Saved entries
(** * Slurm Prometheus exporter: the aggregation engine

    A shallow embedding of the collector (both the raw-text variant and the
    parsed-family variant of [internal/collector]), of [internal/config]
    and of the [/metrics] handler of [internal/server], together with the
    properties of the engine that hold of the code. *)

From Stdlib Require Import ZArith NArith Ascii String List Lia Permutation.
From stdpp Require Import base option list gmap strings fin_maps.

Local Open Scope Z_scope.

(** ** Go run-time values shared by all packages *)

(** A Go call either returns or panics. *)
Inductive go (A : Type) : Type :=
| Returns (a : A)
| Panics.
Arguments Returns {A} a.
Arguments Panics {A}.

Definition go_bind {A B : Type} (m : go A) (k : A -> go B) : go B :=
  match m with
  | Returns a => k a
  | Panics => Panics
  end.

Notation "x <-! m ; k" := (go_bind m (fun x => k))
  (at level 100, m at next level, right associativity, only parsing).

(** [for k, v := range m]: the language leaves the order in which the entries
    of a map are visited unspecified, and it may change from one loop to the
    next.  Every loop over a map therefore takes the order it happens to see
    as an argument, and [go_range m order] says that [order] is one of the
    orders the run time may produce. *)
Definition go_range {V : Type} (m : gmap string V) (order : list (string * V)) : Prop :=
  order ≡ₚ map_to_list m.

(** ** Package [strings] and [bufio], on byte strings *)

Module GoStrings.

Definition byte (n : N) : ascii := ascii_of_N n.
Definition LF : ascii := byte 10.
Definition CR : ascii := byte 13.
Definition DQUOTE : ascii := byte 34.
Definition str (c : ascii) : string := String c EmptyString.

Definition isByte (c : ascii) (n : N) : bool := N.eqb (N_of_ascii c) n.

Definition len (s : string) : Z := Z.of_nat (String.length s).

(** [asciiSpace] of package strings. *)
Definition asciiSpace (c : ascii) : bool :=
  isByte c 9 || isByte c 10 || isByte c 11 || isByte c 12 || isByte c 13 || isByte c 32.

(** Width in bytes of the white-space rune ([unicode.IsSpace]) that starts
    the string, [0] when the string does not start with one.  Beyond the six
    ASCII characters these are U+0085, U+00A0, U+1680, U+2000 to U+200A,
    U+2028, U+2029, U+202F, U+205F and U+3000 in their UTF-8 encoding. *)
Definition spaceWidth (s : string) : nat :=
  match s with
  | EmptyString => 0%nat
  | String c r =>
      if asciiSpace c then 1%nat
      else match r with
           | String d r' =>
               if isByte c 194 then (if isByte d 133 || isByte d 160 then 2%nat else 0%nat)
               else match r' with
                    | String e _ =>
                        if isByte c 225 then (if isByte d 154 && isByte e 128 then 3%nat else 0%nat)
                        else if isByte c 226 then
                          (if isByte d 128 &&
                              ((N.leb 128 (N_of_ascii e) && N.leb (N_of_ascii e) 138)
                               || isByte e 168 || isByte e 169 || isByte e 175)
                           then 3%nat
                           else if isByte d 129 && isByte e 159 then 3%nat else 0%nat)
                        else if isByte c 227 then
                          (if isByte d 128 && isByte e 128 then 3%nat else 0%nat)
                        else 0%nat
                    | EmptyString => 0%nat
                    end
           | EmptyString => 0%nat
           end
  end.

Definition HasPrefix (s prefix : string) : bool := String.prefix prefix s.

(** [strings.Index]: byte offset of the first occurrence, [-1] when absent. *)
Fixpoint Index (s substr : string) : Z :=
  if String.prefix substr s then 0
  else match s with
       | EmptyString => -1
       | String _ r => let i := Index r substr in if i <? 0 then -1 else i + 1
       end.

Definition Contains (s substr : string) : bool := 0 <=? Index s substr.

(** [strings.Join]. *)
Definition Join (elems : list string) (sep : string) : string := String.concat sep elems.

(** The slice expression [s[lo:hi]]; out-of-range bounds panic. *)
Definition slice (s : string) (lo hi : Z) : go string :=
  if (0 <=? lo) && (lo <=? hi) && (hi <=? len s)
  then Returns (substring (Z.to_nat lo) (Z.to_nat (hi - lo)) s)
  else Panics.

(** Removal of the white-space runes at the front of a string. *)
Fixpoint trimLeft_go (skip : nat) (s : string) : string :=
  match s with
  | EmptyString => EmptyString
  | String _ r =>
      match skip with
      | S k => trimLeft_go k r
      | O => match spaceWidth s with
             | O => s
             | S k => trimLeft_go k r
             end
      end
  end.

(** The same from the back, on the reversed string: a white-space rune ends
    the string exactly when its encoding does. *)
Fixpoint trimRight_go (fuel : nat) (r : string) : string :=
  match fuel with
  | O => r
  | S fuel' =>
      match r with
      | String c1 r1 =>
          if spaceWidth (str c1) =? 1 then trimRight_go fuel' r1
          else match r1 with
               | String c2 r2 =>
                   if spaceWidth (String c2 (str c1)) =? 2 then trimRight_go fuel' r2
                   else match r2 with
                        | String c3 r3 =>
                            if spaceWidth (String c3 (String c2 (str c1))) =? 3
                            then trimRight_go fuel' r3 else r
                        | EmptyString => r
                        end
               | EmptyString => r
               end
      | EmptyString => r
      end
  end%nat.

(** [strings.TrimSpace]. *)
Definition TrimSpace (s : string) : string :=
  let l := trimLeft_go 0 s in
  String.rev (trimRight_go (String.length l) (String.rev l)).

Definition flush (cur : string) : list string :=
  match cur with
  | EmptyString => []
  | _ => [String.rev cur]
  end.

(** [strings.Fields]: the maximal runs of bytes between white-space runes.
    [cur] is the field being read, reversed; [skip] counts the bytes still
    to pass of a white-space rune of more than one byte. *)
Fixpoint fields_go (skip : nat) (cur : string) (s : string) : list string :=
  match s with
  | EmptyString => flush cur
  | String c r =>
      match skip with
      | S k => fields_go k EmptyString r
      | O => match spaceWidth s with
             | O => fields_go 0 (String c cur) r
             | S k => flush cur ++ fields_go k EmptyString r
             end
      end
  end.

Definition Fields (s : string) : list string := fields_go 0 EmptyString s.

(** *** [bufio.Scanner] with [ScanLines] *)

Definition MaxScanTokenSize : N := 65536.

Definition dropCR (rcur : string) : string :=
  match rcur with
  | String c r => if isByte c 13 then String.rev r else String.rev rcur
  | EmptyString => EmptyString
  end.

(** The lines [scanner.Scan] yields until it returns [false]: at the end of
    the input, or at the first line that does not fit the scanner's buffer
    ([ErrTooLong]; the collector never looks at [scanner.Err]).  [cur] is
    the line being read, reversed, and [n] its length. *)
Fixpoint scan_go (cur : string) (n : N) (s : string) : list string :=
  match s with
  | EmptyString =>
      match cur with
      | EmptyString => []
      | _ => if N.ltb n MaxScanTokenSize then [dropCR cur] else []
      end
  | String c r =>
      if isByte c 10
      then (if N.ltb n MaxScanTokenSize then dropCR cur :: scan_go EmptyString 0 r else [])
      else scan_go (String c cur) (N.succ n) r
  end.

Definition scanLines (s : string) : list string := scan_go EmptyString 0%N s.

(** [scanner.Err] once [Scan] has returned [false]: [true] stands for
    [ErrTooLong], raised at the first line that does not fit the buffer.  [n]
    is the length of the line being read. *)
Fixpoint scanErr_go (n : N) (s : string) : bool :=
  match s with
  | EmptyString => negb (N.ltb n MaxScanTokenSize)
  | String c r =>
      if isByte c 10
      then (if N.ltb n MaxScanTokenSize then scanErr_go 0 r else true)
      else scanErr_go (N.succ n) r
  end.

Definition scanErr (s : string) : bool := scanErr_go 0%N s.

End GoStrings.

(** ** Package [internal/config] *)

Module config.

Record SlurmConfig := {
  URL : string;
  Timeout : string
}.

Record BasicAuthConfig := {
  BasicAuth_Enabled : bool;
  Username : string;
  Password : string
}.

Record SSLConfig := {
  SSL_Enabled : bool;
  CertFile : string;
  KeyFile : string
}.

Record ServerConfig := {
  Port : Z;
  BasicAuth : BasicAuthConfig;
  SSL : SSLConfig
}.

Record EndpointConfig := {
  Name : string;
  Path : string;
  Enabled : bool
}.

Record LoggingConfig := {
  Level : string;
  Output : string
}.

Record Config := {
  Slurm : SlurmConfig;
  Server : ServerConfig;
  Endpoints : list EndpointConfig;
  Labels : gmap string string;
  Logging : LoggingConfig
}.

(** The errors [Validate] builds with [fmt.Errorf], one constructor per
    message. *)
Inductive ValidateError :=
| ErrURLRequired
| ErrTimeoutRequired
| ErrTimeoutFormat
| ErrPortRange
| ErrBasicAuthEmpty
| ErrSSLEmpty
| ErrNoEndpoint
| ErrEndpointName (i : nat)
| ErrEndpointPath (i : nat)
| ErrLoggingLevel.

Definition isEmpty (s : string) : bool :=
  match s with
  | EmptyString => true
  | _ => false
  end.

**Task item**
Set down, word for word, each line from the top of the records above through the line with "and of the [/metrics]".

**Result for this exercise**
(** * Slurm Prometheus exporter: the aggregation engine

    A shallow embedding of the collector (both the raw-text variant and the
    parsed-family variant of [internal/collector]), of [internal/config]
    and of the [/metrics] handler of [internal/server], together with the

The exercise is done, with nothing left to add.